Deal: Distributed End-to-End GNN Inference for All Nodes
Shiyang Chen, Xiang Song, Vasiloudis Theodore, Hang Liu
TL;DR
Deal tackles end-to-end all-node GNN inference on billion-edge graphs by combining (i) a sampling strategy that collapses ego networks into $k$ aligned $1$-hop graphs to maximize sharing, (ii) a lightweight 1-D topology/feature co-design partition with memory-efficient distributed primitives, and (iii) partitioned, pipelined communication with fusion of feature preparation into the first GNN primitive. The approach yields up to $7.70x$ faster end-to-end inference and up to $21.05x$ faster graph construction over state-of-the-art on real datasets, and scales effectively across up to 16 machines.

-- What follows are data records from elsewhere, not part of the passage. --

(** * GestureArt: the per-frame application loop, the canvas engine
      and the gesture recognizer

    [src/main.py] holds the orchestration loop [GestureArtApp.run]; it
    is embedded here statement by statement.  The modules it imports
    ([canvas_engine], [gesture_recognition], [hand_tracking], [ui]) are
    not part of the sources at hand: the canvas engine and the
    recognizer are modelled from the specification, the tracker, the UI
    and OpenCV are fed to the loop as per-frame observations, and the
    built-ins of Python the loop calls are parameters. *)

From Stdlib Require Import ZArith QArith Lia Ascii String.
From stdpp Require Import base option list strings gmap.

Local Open Scope Z_scope.

(** ** Python values and built-ins used by the loop *)

Definition Point : Type := Z * Z.
Definition Color : Type := Z * Z * Z.

(** The values carried by the interaction dictionaries of the UI. *)
Inductive PyVal :=
| VNone
| VBool (b : bool)
| VInt (n : Z)
| VFloat (f : Q)
| VStr (s : string)
| VColor (c : Color).

Inductive PyExn :=
| IndexError
| KeyError (key : string)
| ValueError
| TypeError
| OverflowError.

(** [bool(v)]: the truth value Python gives to [v]. *)
Definition truthy (v : PyVal) : bool :=
  match v with
  | VNone => false
  | VBool b => b
  | VInt n => negb (n =? 0)
  | VFloat f => negb (Qeq_bool f 0)
  | VStr s => negb (String.eqb s "")
  | VColor _ => true
  end.

(** Python's own [str.upper()], [int(v)], [float(v)] and the [str(v)]
    of an f-string field are no code of the repository: they are
    parameters.  [inl] is the exception a conversion raises;
    [str_raises] is the exception [str(v)] raises, if it raises one
    (the text it gives is not needed). *)
Class PyBuiltins := {
  upper : string -> string;
  py_int : PyVal -> PyExn + Z;
  py_float : PyVal -> PyExn + Q;
  str_raises : PyVal -> option PyExn
}.

(** [v is None] and [v == s] for a string literal [s]. *)
Definition is_none (v : PyVal) : bool :=
  match v with VNone => true | _ => false end.

Definition str_is (v : PyVal) (s : string) : bool :=
  match v with VStr t => String.eqb t s | _ => false end.

(** [d.get(k)] on a dictionary with string keys. *)
Definition py_get (d : gmap string PyVal) (k : string) : PyVal :=
  default VNone (d !! k).

(** [l.index(x)]: position of the first occurrence, [None] for the
    [ValueError] of a missing element. *)
Fixpoint index {A} `{EqDecision A} (l : list A) (x : A) : option nat :=
  match l with
  | [] => None
  | y :: rest => if decide (y = x) then Some 0%nat else S <$> index rest x
  end.

(** ** Gesture enumerations (imported by [main.py]) *)

(** Modelled from the spec: the two enumerations are declared in
    [gesture_recognition]; [main.py] names every gesture type and the
    states NONE and COMPLETED, the spec adds IN_PROGRESS. *)

Module GestureType.
Inductive t := NONE | DRAW | CLEAR | UNDO | REDO | SAVE | TOOL_CHANGE | SELECT.
#[global] Instance eq_dec : EqDecision t.
Proof. solve_decision. Defined.
End GestureType.

Module GestureState.
Inductive t := NONE | IN_PROGRESS | COMPLETED.
#[global] Instance eq_dec : EqDecision t.
Proof. solve_decision. Defined.
End GestureState.

(** ** The canvas engine ([canvas_engine], absent from the sources) *)

(** Modelled from the spec: the [BrushType] enumeration of
    [canvas_engine] is missing.  Its members with their names, in
    definition order, and the valid range of the brush size are
    parameters. *)
Class BrushEnum := {
  BrushType : Type;
  BrushType_eq_dec :: EqDecision BrushType;
  BrushType_members : list (string * BrushType);
  min_brush_size : Z;
  max_brush_size : Z
}.

(** Modelled from the spec: a stroke is a sequence of points
    [(x, y, pressure)]. *)
Definition StrokePoint : Type := Z * Z * Q.
Definition Stroke : Type := list StrokePoint.

(** Modelled from the spec: the raster is a [width * height] pixel
    buffer, here row by row. *)
Record Raster := {
  width : nat;
  height : nat;
  pixels : list Color
}.

(** Modelled from the spec: the raster a canvas starts with and a
    clear resets to, the background colour everywhere. *)
Definition blank (w h : nat) (bg : Color) : Raster :=
  {| width := w; height := h; pixels := replicate (w * h) bg |}.

(** Modelled from the spec: the brush configuration of the canvas
    state. *)
Record BrushConfig `{BrushEnum} := {
  brush_type : BrushType;
  brush_size : Z;
  opacity : Q;
  hardness : Q;
  flow : Q;
  pressure_scale : Q;
  color : Color
}.

(** Modelled from the spec: the stamp-and-blend rasterization of one
    segment is floating-point image code of the missing module; it is
    a parameter, a function of the brush, the previous point of the
    stroke (if any), the new point and the raster.  [initial_brush] is
    the configuration a fresh engine starts with. *)
Class Rasterizer `{BrushEnum} := {
  initial_brush : BrushConfig;
  stamp_segment : BrushConfig -> option StrokePoint -> StrokePoint -> Raster -> Raster
}.

(** Modelled from the spec: a history entry is a reversible edit,
    "stroke committed" or "clear", that stores a raster snapshot.  For
    an entry below the cursor the snapshot is the raster before the
    edit; for an undone entry (at or above the cursor) it is the raster
    the edit produced, which [redo] puts back. *)
Inductive Edit :=
| StrokeCommitted (s : Stroke)
| Cleared.

Record HistoryEntry := {
  edit : Edit;
  snapshot : Raster
}.

Definition with_snapshot (r : Raster) (e : HistoryEntry) : HistoryEntry :=
  {| edit := edit e; snapshot := r |}.

(** Modelled from the spec: the active-drawing slot holds the points
    of the stroke being drawn, and the raster as it was when the stroke
    began. *)
Record ActiveStroke := {
  base : Raster;
  points : Stroke
}.

(** Modelled from the spec: the state of [CanvasEngine], a raster, the
    brush configuration, the active stroke and a linear history with a
    single cursor. *)
Record CanvasEngine `{BrushEnum} := {
  raster : Raster;
  background : Color;
  brush : BrushConfig;
  active_stroke : option ActiveStroke;
  history : list HistoryEntry;
  cursor : nat
}.

Section CanvasOps.
Context `{Rasterizer}.

(** Modelled from the spec: a fresh engine has a blank raster, the
    initial brush, no stroke in progress and an empty history. *)
Definition new_canvas (w h : nat) (bg : Color) : CanvasEngine :=
  {| raster := blank w h bg; background := bg; brush := initial_brush;
     active_stroke := None; history := []; cursor := 0 |}.

(** Field updates of the engine state. *)
Definition set_raster (r : Raster) (c : CanvasEngine) : CanvasEngine :=
  {| raster := r; background := background c; brush := brush c;
     active_stroke := active_stroke c; history := history c; cursor := cursor c |}.

Definition set_active (a : option ActiveStroke) (c : CanvasEngine) : CanvasEngine :=
  {| raster := raster c; background := background c; brush := brush c;
     active_stroke := a; history := history c; cursor := cursor c |}.

Definition set_history (h : list HistoryEntry) (k : nat) (c : CanvasEngine) : CanvasEngine :=
  {| raster := raster c; background := background c; brush := brush c;
     active_stroke := active_stroke c; history := h; cursor := k |}.

Definition set_config (b : BrushConfig) (c : CanvasEngine) : CanvasEngine :=
  {| raster := raster c; background := background c; brush := b;
     active_stroke := active_stroke c; history := history c; cursor := cursor c |}.

(** Modelled from the spec: a new edit drops every entry beyond the
    cursor, appends its entry and moves the cursor past it. *)
Definition commit (e : HistoryEntry) (c : CanvasEngine) : CanvasEngine :=
  set_history (take (cursor c) (history c) ++ [e]) (S (cursor c)) c.

(** Modelled from the spec: pen-up seals the active stroke and commits
    it as one entry that keeps the raster from before the stroke. *)
Definition seal (c : CanvasEngine) : CanvasEngine :=
  match active_stroke c with
  | None => c
  | Some a =>
      commit {| edit := StrokeCommitted (points a); snapshot := base a |}
             (set_active None c)
  end.

(** Modelled from the spec: [draw(point, pressure, is_drawing)].  A
    point with [is_drawing] extends the active stroke (creating it when
    there is none) and rasterizes the new segment at once; a null point
    or [is_drawing = False] is the pen-up. *)
Definition draw (point : option Point) (pressure : Q) (is_drawing : bool)
    (c : CanvasEngine) : CanvasEngine :=
  match point, is_drawing with
  | Some (x, y), true =>
      let p : StrokePoint := (x, y, pressure) in
      match active_stroke c with
      | None =>
          set_raster (stamp_segment (brush c) None p (raster c))
            (set_active (Some {| base := raster c; points := [p] |}) c)
      | Some a =>
          set_raster (stamp_segment (brush c) (last (points a)) p (raster c))
            (set_active (Some {| base := base a; points := points a ++ [p] |}) c)
      end
  | _, _ => seal c
  end.

(** Modelled from the spec: [clear()] commits a "clear" entry holding
    the prior raster, then resets the raster to the background. *)
Definition clear (c : CanvasEngine) : CanvasEngine :=
  let r := raster c in
  set_raster (blank (width r) (height r) (background c))
    (commit {| edit := Cleared; snapshot := r |} c).

(** Modelled from the spec: [undo()] steps the cursor back over one
    entry and restores the raster that entry holds, leaving in the
    entry the raster it replaces; a no-op at the start of the
    history. *)
Definition undo (c : CanvasEngine) : CanvasEngine :=
  match cursor c with
  | O => c
  | S k =>
      match history c !! k with
      | None => c
      | Some e =>
          set_raster (snapshot e)
            (set_history (<[k := with_snapshot (raster c) e]> (history c)) k c)
      end
  end.

(** Modelled from the spec: [redo()] steps the cursor forward over one
    undone entry and reapplies it; a no-op at the end of the history. *)
Definition redo (c : CanvasEngine) : CanvasEngine :=
  let k := cursor c in
  match history c !! k with
  | None => c
  | Some e =>
      set_raster (snapshot e)
        (set_history (<[k := with_snapshot (raster c) e]> (history c)) (S k) c)
  end.

(** Modelled from the spec: [save(path)] hands the raster to the image
    writer and keeps the engine as it is, also when writing fails. *)
Definition save (path : string) (c : CanvasEngine) : CanvasEngine := c.

(** Modelled from the spec: clamping to a range. *)
Definition clampZ (lo hi n : Z) : Z := Z.max lo (Z.min hi n).

Definition clampQ (lo hi f : Q) : Q :=
  if Qle_bool f lo then lo else if Qle_bool hi f then hi else f.

(** Modelled from the spec: [set_brush] and [set_color] are pure
    configuration mutators. *)
Definition set_brush (b : BrushType) (c : CanvasEngine) : CanvasEngine :=
  let g := brush c in
  set_config {| brush_type := b; brush_size := brush_size g; opacity := opacity g;
                hardness := hardness g; flow := flow g;
                pressure_scale := pressure_scale g; color := color g |} c.

Definition set_color (rgb : Color) (c : CanvasEngine) : CanvasEngine :=
  let g := brush c in
  set_config {| brush_type := brush_type g; brush_size := brush_size g;
                opacity := opacity g; hardness := hardness g; flow := flow g;
                pressure_scale := pressure_scale g; color := rgb |} c.

(** Modelled from the spec: numeric setters clamp to the valid range,
    the size to [min_brush_size, max_brush_size], the three factors to
    [0, 1]. *)
Definition set_brush_size (n : Z) (c : CanvasEngine) : CanvasEngine :=
  let g := brush c in
  set_config {| brush_type := brush_type g;
                brush_size := clampZ min_brush_size max_brush_size n;
                opacity := opacity g; hardness := hardness g; flow := flow g;
                pressure_scale := pressure_scale g; color := color g |} c.
(* ===== verification/GoJson.v ===== *)
(** Package [encoding/json] as the components use it: the scanner that validates a
    document byte by byte, [json.Compact], [json.Valid], and the encoding of a string. *)
From S2P Require Import Prelude GoText.
From Stdlib Require Import Ascii.

(** ** The scanner *)
Inductive parse_state := ParseObjectKey | ParseObjectValue | ParseArrayValue.
Inductive scan_state :=
  | SBeginValueOrEmpty | SBeginValue | SBeginStringOrEmpty | SBeginString | SEndValue | SEndTop
  | SInString | SInStringEsc | SInStringEscU (n : nat)
  | SNeg | S1 | S0 | SDot | SDot0 | SE | SESign | SE0
  | SLiteral (rest : string).

(** What one byte gives: an error, or whether the byte belongs to the value (white space
    between tokens does not) with the next state. *)
Definition scan_result := option (bool * scan_state * list parse_state).

Definition json_space (c : ascii) : bool :=
  Ascii.eqb c " " || Ascii.eqb c (ascii_of_N 9) || Ascii.eqb c (ascii_of_N 10) || Ascii.eqb c (ascii_of_N 13).
Definition is_quote (c : ascii) : bool := byte_val c =? 34.
Definition is_backslash (c : ascii) : bool := byte_val c =? 92.
Definition is_hex (c : ascii) : bool :=
  is_digit c || byte_between (Some c) "a" "f" || byte_between (Some c) "A" "F".
Definition is_exp (c : ascii) : bool := Ascii.eqb c "e" || Ascii.eqb c "E".

(** [maxNestingDepth] of the package. *)
Definition push (next : scan_state) (p : parse_state) (stack : list parse_state) : scan_result :=
  if Z.of_nat (length stack) + 1 <=? 10000 then Some (true, next, p :: stack) else None.
Definition pop (stack : list parse_state) : scan_result :=
  match stack with
  | _ :: [] => Some (true, SEndTop, [])
  | _ :: rest => Some (true, SEndValue, rest)
  | [] => None
  end.

Definition scan_end_value (stack : list parse_state) (c : ascii) : scan_result :=
  match stack with
  | [] => if json_space c then Some (false, SEndTop, []) else None
  | top :: rest =>
      if json_space c then Some (false, SEndValue, stack)
      else
        match top with
        | ParseObjectKey => if Ascii.eqb c ":" then Some (true, SBeginValue, ParseObjectValue :: rest) else None
        | ParseObjectValue =>
            if Ascii.eqb c "," then Some (true, SBeginString, ParseObjectKey :: rest)
            else if Ascii.eqb c "}" then pop stack else None
        | ParseArrayValue =>
            if Ascii.eqb c "," then Some (true, SBeginValue, stack)
            else if Ascii.eqb c "]" then pop stack else None
        end
  end.

Definition scan_begin_value (stack : list parse_state) (c : ascii) : scan_result :=
  if json_space c then Some (false, SBeginValue, stack)
  else if Ascii.eqb c "{" then push SBeginStringOrEmpty ParseObjectKey stack
  else if Ascii.eqb c "[" then push SBeginValueOrEmpty ParseArrayValue stack
  else if is_quote c then Some (true, SInString, stack)
  else if Ascii.eqb c "-" then Some (true, SNeg, stack)
  else if Ascii.eqb c "0" then Some (true, S0, stack)
  else if is_digit c then Some (true, S1, stack)
  else if Ascii.eqb c "t" then Some (true, SLiteral "rue", stack)
  else if Ascii.eqb c "f" then Some (true, SLiteral "alse", stack)
  else if Ascii.eqb c "n" then Some (true, SLiteral "ull", stack)
  else None.

Definition scan_begin_string (stack : list parse_state) (c : ascii) : scan_result :=
  if json_space c then Some (false, SBeginString, stack)
  else if is_quote c then Some (true, SInString, stack) else None.

Definition scan_zero (stack : list parse_state) (c : ascii) : scan_result :=
  if Ascii.eqb c "." then Some (true, SDot, stack)
  else if is_exp c then Some (true, SE, stack)
  else scan_end_value stack c.

Definition scan_esign (stack : list parse_state) (c : ascii) : scan_result :=
  if is_digit c then Some (true, SE0, stack) else None.

Definition scan_step (st : scan_state) (stack : list parse_state) (c : ascii) : scan_result :=
  match st with
  | SBeginValueOrEmpty =>
      if json_space c then Some (false, SBeginValueOrEmpty, stack)
      else if Ascii.eqb c "]" then scan_end_value stack c else scan_begin_value stack c
  | SBeginValue => scan_begin_value stack c
  | SBeginStringOrEmpty =>
      if json_space c then Some (false, SBeginStringOrEmpty, stack)
      else if Ascii.eqb c "}" then scan_end_value (ParseObjectValue :: tail stack) c
      else scan_begin_string stack c
  | SBeginString => scan_begin_string stack c
  | SEndValue => scan_end_value stack c
  | SEndTop => if json_space c then Some (false, SEndTop, stack) else None
  | SInString =>
      if is_quote c then Some (true, SEndValue, stack)
      else if is_backslash c then Some (true, SInStringEsc, stack)
      else if byte_val c <? 32 then None
      else Some (true, SInString, stack)
  | SInStringEsc =>
      if is_quote c || is_backslash c || Ascii.eqb c "/" || Ascii.eqb c "b" || Ascii.eqb c "f" ||
         Ascii.eqb c "n" || Ascii.eqb c "r" || Ascii.eqb c "t"
      then Some (true, SInString, stack)
      else if Ascii.eqb c "u" then Some (true, SInStringEscU 3, stack) else None
  | SInStringEscU n =>
      if is_hex c then
        Some (true, match n with O => SInString | S n => SInStringEscU n end, stack)
      else None
  | SNeg =>
      if Ascii.eqb c "0" then Some (true, S0, stack)
      else if is_digit c then Some (true, S1, stack) else None
  | S1 => if is_digit c then Some (true, S1, stack) else scan_zero stack c
  | S0 => scan_zero stack c
  | SDot => if is_digit c then Some (true, SDot0, stack) else None
  | SDot0 =>
      if is_digit c then Some (true, SDot0, stack)
      else if is_exp c then Some (true, SE, stack) else scan_end_value stack c
  | SE => if Ascii.eqb c "+" || Ascii.eqb c "-" then Some (true, SESign, stack) else scan_esign stack c
  | SESign => scan_esign stack c
  | SE0 => if is_digit c then Some (true, SE0, stack) else scan_end_value stack c
  | SLiteral rest =>
      match rest with
      | String a rest' =>
          if Ascii.eqb c a then
            Some (true, match rest' with EmptyString => SEndValue | _ => SLiteral rest' end, stack)
          else None
      | EmptyString => None
      end
  end.

(** [scan.eof()]: the value is complete. *)
Definition scan_eof (st : scan_state) (stack : list parse_state) : bool :=
  match st with
  | SEndTop => true
  | _ => match scan_step st stack " " with Some (_, SEndTop, _) => true | _ => false end
  end.

Fixpoint compact_from (st : scan_state) (stack : list parse_state) (s : string) : option string :=
  match s with
  | EmptyString => if scan_eof st stack then Some "" else None
  | String c s' =>
      match scan_step st stack c with
      | None => None
      | Some (keep, st', stack') =>
          match compact_from st' stack' s' with
          | None => None
          | Some out => Some (if keep then String c out else out)
          end
      end
  end.

(** [json.Compact]: [None] is the error. *)
Definition json_compact (s : string) : option string := compact_from SBeginValue [] s.
Definition json_valid (s : string) : bool := match json_compact s with Some _ => true | None => false end.

(** Examples are written with single quotes for double ones. *)
Fixpoint dq (s : string) : string :=
  match s with
  | EmptyString => EmptyString
  | String c s' => String (if Ascii.eqb c "'" then ascii_of_N 34 else c) (dq s')
  end.
Example compact_1 : json_compact (dq "{ 'a' : [ 1.5e3 , true,null ] } ") = Some (dq "{'a':[1.5e3,true,null]}").
Proof. reflexivity. Qed.
Example compact_2 : map json_compact [dq "{'a':1,}"; "01"; ""; " 7"; "{} {}"; "[1"; "-"]
  = [None; None; None; Some "7"; None; None; None].
Proof. reflexivity. Qed.
Example compact_3 : json_compact (dq "['\u00e9\n', -0.1E+2 ,[],{} ]") = Some (dq "['\u00e9\n',-0.1E+2,[],{}]").
Proof. reflexivity. Qed.

(** ** Encoding a string

    [Encoder.Encode(s)] with [SetEscapeHTML(false)], without the line break it ends with. *)
Definition hex_char (d : Z) : ascii := if d <? 10 then digit_char d else ascii_of_N (Z.to_N (87 + d)).
Definition escape_u4 (r : Z) : string :=
  "\u" +:+ String (hex_char (r / 4096)) (String (hex_char (r / 256 mod 16))
    (String (hex_char (r / 16 mod 16)) (String (hex_char (r mod 16)) ""))).

Definition encode_rune (r : Z) (bytes : string) : string :=
  if (r =? 34) || (r =? 92) then "\" +:+ bytes
  else if r =? 8 then "\b" else if r =? 12 then "\f" else if r =? 10 then "\n"
  else if r =? 13 then "\r" else if r =? 9 then "\t"
  else if r <? 32 then escape_u4 r
  else if (r =? rune_error) && (str_len bytes =? 1) then "\ufffd"
  else if (r =? 8232) || (r =? 8233) then escape_u4 r
  else bytes.

Definition dquote : string := String (ascii_of_N 34) EmptyString.
Definition json_string (s : string) : string :=
  dquote +:+ str_concat (map (fun x => encode_rune (fst x) (snd x)) (runes s)) +:+ dquote.

Example json_string_1 : json_string (dq "a'b\é") = dq "'a\'b\\é'".
Proof. vm_compute. reflexivity. Qed.
Example json_string_2 : json_string (String (ascii_of_N 10) (String (ascii_of_N 1) (String (ascii_of_N 255) "x")))
  = dq "'\n\u0001\ufffdx'".
Proof. vm_compute. reflexivity. Qed.

(** ** No line breaks *)
Definition not_newline (c : ascii) : bool := negb (Ascii.eqb (ascii_of_N 10) c).
Abbreviation one_line s := (str_forallb not_newline s).

(** The literals the scanner expects have no line break. *)
Definition literal_ok (st : scan_state) : bool :=
  match st with SLiteral rest => one_line rest | _ => true end.

Lemma scan_end_value_ok stack c keep st stack' :
  scan_end_value stack c = Some (keep, st, stack') ->
  literal_ok st = true /\ (c = ascii_of_N 10 -> keep = false).
Proof.
  unfold scan_end_value, pop. intros H.
  assert (Hs : c = ascii_of_N 10 -> json_space c = true) by (by intros ->).
  repeat break_match_in H; simplify_eq; split; try done; intros Hc; specialize (Hs Hc); congruence.
Qed.

Lemma scan_begin_value_ok stack c keep st stack' :
  scan_begin_value stack c = Some (keep, st, stack') ->
  literal_ok st = true /\ (c = ascii_of_N 10 -> keep = false).
Proof.
  unfold scan_begin_value, push. intros H.
  assert (Hs : c = ascii_of_N 10 -> json_space c = true) by (by intros ->).
  repeat break_match_in H; simplify_eq; split; try done; intros Hc; specialize (Hs Hc); congruence.
Qed.

Lemma scan_step_ok st stack c keep st' stack' :
  literal_ok st = true -> scan_step st stack c = Some (keep, st', stack') ->
  literal_ok st' = true /\ (c = ascii_of_N 10 -> keep = false).
Proof.
  intros Hl H.
  destruct st as [ | | | | | | | | n | | | | | | | | | rest]; simpl in H;
    unfold scan_begin_string, scan_zero, scan_esign in H;
    try (destruct rest as [| a rest]; [done |]; simpl in Hl; bool_hyps);
    repeat (first [ exact (scan_end_value_ok _ _ _ _ _ H) | exact (scan_begin_value_ok _ _ _ _ _ H) | break_match_in H ]);
    simplify_eq; split; try done; intros ->; try done.
  all: try match goal with E : Ascii.eqb _ ?a = true |- _ => apply Ascii.eqb_eq in E; subst a end; done.
Qed.

Lemma compact_from_one_line st stack s out :
  literal_ok st = true -> compact_from st stack s = Some out -> one_line out = true.
Proof.
  revert st stack out. induction s as [| c s IH]; intros st stack out Hl H; simpl in H.
  - destruct (scan_eof st stack); by simplify_eq.
  - destruct (scan_step st stack c) as [[[keep st'] stack'] |] eqn:E; [| done].
    destruct (scan_step_ok _ _ _ _ _ _ Hl E) as [Hl' Hk].
    destruct (compact_from st' stack' s) as [out' |] eqn:E'; [| done].
    specialize (IH _ _ _ Hl' E'). simplify_eq. destruct keep; [| done]. simpl.
    rewrite IH, andb_true_r. unfold not_newline. apply negb_true_iff, Ascii.eqb_neq.
    intros <-. by specialize (Hk eq_refl).
Qed.

(** What [json.Compact] writes is on one line. *)
Lemma json_compact_one_line s out : json_compact s = Some out -> one_line out = true.
Proof. by apply compact_from_one_line. Qed.


Lemma hex_char_not_newline d : 0 <= d < 16 -> not_newline (hex_char d) = true.
Proof.
  intros H. assert (d = 0 \/ d = 1 \/ d = 2 \/ d = 3 \/ d = 4 \/ d = 5 \/ d = 6 \/ d = 7 \/ d = 8 \/
    d = 9 \/ d = 10 \/ d = 11 \/ d = 12 \/ d = 13 \/ d = 14 \/ d = 15) as E by lia.
  by repeat destruct E as [-> | E]; subst.
Qed.

Lemma escape_u4_one_line r : 0 <= r < 65536 -> one_line (escape_u4 r) = true.
Proof.
  intros H. unfold escape_u4. rewrite str_forallb_app. simpl.
  assert (0 <= r / 4096 < 16) by (split; [apply Z.div_pos | apply Z.div_lt_upper_bound]; lia).
  rewrite !hex_char_not_newline; try done; apply Z.mod_pos_bound; lia.
Qed.

Lemma encode_rune_one_line t r n :
  decode_rune t = Some (r, n) -> one_line (encode_rune r (str_take n t)) = true.
Proof.
  intros H. unfold encode_rune.
  assert (Hb : r <> 10 -> one_line (str_take n t) = true).
  { intros Hr. apply decode_rune_bytes in H as [(a & -> & <- & _) | [_ H]].
    - simpl. rewrite andb_true_r. unfold not_newline. apply negb_true_iff, Ascii.eqb_neq.
      by intros <-.
    - eapply str_forallb_impl; [| done]. intros c Hc. apply negb_true_iff, Ascii.eqb_neq.
      intros <-. done. }
  assert (Hp : 0 <= r).
  { apply decode_rune_bytes in H as [(a & _ & <- & _) | [H _]]; [apply byte_val_range | lia]. }
  repeat (case_match; bool_hyps; try done); rewrite ?str_forallb_app, ?Hb by lia; try done;
    try (apply escape_u4_one_line; lia).
Qed.

(** A JSON string is on one line, whatever it encodes. *)
Lemma json_string_one_line s : one_line (json_string s) = true.
Proof.
  unfold json_string. rewrite !str_forallb_app, str_forallb_concat.
  rewrite (proj2 (forallb_forall _ _)); [done |]. intros x (y & <- & Hy)%in_map_iff.
  pose proof (runes_all (fun x => one_line (encode_rune (fst x) (snd x)) = true) s) as HF.
  rewrite List.Forall_forall in HF. apply HF; [| done]. intros t r n Ht. by apply (encode_rune_one_line t).
Qed.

By reusing shared computations across all nodes and tightly coupling graph construction with computation, Deal enables practical, scalable end-to-end GNN inference for very large graphs.
Abstract
Graph Neural Networks (GNNs) are a new research frontier with various applications and successes. The end-to-end inference for all nodes, is common for GNN embedding models, which are widely adopted in applications like recommendation and advertising. While sharing opportunities arise in GNN tasks (i.e., inference for a few nodes and training), the potential for sharing in full graph end-to-end inference is largely underutilized because traditional efforts fail to fully extract sharing benefits due to overwhelming overheads or excessive memory usage. This paper introduces Deal, a distributed GNN inference system that is dedicated to end-to-end inference for all nodes for graphs with multi-billion edges. First, we unveil and exploit an untapped sharing opportunity during sampling, and maximize the benefits from sharing during subsequent GNN computation. Second, we introduce memory-saving and communication-efficient distributed primitives for lightweight 1-D graph and feature tensor collaborative partitioning-based distributed inference. Third, we introduce partitioned, pipelined communication and fusing feature preparation with the first GNN primitive for end-to-end inference. With Deal, the end-to-end inference time on real-world benchmark datasets is reduced up to 7.70 x and the graph construction time is reduced up to 21.05 x, compared to the state-of-the-art.